#### EXERCISE DETAILS
For the material below, output exactly the span from the line with "q => PNum q" to the line with "ValueError (msg : string)", including both, and nothing besides.

[[ AVAILABLE DATA, beginning ]]

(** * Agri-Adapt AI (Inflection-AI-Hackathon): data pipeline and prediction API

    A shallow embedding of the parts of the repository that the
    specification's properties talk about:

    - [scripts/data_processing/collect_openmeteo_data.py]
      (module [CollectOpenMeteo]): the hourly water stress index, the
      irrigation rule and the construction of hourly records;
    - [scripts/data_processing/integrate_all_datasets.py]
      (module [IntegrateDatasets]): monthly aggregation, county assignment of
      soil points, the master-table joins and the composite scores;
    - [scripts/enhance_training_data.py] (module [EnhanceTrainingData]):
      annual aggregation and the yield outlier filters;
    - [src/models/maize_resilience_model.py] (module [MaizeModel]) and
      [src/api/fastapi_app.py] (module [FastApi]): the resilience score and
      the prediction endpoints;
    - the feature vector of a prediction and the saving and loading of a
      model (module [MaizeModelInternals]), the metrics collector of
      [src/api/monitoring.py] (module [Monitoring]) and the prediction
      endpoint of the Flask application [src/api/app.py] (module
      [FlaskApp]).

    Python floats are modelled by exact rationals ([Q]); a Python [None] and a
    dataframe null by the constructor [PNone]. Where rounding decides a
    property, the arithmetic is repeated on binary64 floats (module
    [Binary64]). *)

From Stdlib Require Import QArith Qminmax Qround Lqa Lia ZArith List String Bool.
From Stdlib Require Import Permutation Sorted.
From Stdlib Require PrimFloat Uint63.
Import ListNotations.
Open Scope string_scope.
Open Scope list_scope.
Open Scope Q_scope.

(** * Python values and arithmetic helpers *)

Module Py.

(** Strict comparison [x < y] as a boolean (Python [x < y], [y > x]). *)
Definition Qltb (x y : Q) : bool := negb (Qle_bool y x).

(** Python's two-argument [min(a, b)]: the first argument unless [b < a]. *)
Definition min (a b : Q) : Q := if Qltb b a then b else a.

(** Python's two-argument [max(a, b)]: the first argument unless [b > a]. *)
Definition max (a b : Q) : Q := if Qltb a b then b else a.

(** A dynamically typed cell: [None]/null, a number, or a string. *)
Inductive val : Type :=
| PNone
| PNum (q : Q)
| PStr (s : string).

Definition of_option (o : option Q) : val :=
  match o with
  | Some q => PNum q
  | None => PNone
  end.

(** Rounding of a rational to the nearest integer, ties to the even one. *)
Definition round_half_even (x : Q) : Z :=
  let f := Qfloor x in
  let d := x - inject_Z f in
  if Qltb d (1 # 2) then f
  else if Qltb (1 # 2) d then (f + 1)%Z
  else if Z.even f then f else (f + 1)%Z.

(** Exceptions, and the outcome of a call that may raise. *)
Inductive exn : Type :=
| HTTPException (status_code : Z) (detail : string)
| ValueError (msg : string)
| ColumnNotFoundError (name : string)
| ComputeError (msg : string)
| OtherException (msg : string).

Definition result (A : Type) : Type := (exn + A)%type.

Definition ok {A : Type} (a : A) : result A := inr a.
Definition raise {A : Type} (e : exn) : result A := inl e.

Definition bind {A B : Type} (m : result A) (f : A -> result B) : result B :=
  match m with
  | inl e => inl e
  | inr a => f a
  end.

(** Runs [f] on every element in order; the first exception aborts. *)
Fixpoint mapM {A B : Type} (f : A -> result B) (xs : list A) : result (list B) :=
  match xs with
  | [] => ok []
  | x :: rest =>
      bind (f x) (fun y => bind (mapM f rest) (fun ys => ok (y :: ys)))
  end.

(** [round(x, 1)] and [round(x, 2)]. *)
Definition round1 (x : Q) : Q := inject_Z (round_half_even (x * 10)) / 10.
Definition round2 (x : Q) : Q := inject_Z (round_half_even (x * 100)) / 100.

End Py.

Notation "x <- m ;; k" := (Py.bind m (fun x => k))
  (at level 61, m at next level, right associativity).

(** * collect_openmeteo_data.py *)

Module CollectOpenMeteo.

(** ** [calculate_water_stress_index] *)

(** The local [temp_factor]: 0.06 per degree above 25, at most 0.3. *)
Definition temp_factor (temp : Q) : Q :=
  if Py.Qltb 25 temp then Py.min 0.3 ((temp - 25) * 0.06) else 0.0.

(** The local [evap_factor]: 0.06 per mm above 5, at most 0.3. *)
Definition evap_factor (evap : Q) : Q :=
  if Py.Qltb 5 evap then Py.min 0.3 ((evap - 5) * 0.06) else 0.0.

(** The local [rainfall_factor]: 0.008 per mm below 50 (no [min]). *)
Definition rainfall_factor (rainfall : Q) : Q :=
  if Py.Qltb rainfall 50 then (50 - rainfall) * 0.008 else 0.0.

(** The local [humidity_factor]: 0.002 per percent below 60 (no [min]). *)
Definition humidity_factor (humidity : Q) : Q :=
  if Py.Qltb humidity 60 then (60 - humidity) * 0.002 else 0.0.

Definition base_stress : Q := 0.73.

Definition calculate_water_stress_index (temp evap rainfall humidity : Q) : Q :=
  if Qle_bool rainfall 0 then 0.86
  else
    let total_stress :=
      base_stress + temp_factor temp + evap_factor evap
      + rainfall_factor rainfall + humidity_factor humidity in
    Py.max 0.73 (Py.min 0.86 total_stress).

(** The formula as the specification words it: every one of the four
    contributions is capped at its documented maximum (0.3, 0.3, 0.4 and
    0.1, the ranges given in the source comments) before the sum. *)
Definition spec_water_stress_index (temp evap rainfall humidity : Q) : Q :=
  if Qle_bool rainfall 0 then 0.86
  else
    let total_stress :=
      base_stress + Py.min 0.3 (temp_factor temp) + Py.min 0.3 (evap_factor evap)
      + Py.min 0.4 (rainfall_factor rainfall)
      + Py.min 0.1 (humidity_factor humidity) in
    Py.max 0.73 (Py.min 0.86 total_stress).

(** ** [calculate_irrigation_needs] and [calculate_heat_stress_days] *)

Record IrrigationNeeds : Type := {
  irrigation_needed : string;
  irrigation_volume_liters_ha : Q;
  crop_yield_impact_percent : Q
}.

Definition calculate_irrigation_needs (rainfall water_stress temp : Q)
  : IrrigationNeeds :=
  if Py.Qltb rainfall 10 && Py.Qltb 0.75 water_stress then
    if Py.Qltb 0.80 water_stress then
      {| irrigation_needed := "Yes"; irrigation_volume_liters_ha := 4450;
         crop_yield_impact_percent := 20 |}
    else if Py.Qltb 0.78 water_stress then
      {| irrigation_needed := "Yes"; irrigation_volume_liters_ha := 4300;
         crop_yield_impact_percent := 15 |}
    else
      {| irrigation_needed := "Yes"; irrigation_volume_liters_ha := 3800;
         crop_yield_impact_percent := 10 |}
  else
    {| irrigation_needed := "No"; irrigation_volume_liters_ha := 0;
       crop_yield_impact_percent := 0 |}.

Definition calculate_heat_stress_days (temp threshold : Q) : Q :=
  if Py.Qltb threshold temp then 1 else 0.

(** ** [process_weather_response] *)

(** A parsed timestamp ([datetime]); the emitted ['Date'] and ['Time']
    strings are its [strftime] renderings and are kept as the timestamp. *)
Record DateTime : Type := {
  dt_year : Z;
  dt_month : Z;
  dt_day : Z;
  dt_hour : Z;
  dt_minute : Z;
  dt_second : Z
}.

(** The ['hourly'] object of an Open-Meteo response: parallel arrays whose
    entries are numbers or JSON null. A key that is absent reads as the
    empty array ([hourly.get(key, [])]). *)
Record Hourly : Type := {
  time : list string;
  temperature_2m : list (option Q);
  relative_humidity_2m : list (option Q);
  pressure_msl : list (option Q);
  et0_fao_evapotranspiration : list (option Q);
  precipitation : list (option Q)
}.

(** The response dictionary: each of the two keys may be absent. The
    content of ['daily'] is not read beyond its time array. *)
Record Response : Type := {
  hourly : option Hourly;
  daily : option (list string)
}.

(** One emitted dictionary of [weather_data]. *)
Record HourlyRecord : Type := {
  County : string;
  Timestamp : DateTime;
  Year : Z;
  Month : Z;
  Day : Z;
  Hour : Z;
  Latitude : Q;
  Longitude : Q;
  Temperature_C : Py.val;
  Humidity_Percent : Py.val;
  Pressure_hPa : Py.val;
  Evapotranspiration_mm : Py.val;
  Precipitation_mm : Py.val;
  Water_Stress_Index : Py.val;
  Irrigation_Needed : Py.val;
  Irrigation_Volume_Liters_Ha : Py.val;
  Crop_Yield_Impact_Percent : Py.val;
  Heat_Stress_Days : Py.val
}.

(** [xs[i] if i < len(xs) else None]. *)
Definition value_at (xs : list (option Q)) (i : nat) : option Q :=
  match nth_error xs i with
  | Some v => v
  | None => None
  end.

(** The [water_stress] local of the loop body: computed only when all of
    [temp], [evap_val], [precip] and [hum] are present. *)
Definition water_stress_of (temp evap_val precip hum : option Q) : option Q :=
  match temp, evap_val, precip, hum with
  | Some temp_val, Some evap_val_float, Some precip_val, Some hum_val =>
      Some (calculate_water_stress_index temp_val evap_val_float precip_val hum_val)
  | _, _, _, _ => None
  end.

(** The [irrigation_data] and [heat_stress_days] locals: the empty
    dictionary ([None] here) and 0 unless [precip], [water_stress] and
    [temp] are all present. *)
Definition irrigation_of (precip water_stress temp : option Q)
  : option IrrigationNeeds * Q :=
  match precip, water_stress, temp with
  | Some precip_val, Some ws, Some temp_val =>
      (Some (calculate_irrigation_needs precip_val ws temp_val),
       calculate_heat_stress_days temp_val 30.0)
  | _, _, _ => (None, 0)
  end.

[[ AVAILABLE DATA, end ]]

#### RESULT BELOW
  | Some q => PNum q
  | None => PNone
  end.

(** Rounding of a rational to the nearest integer, ties to the even one. *)
Definition round_half_even (x : Q) : Z :=
  let f := Qfloor x in
  let d := x - inject_Z f in
  if Qltb d (1 # 2) then f
  else if Qltb (1 # 2) d then (f + 1)%Z
  else if Z.even f then f else (f + 1)%Z.

(** Exceptions, and the outcome of a call that may raise. *)
Inductive exn : Type :=
| HTTPException (status_code : Z) (detail : string)
| ValueError (msg : string)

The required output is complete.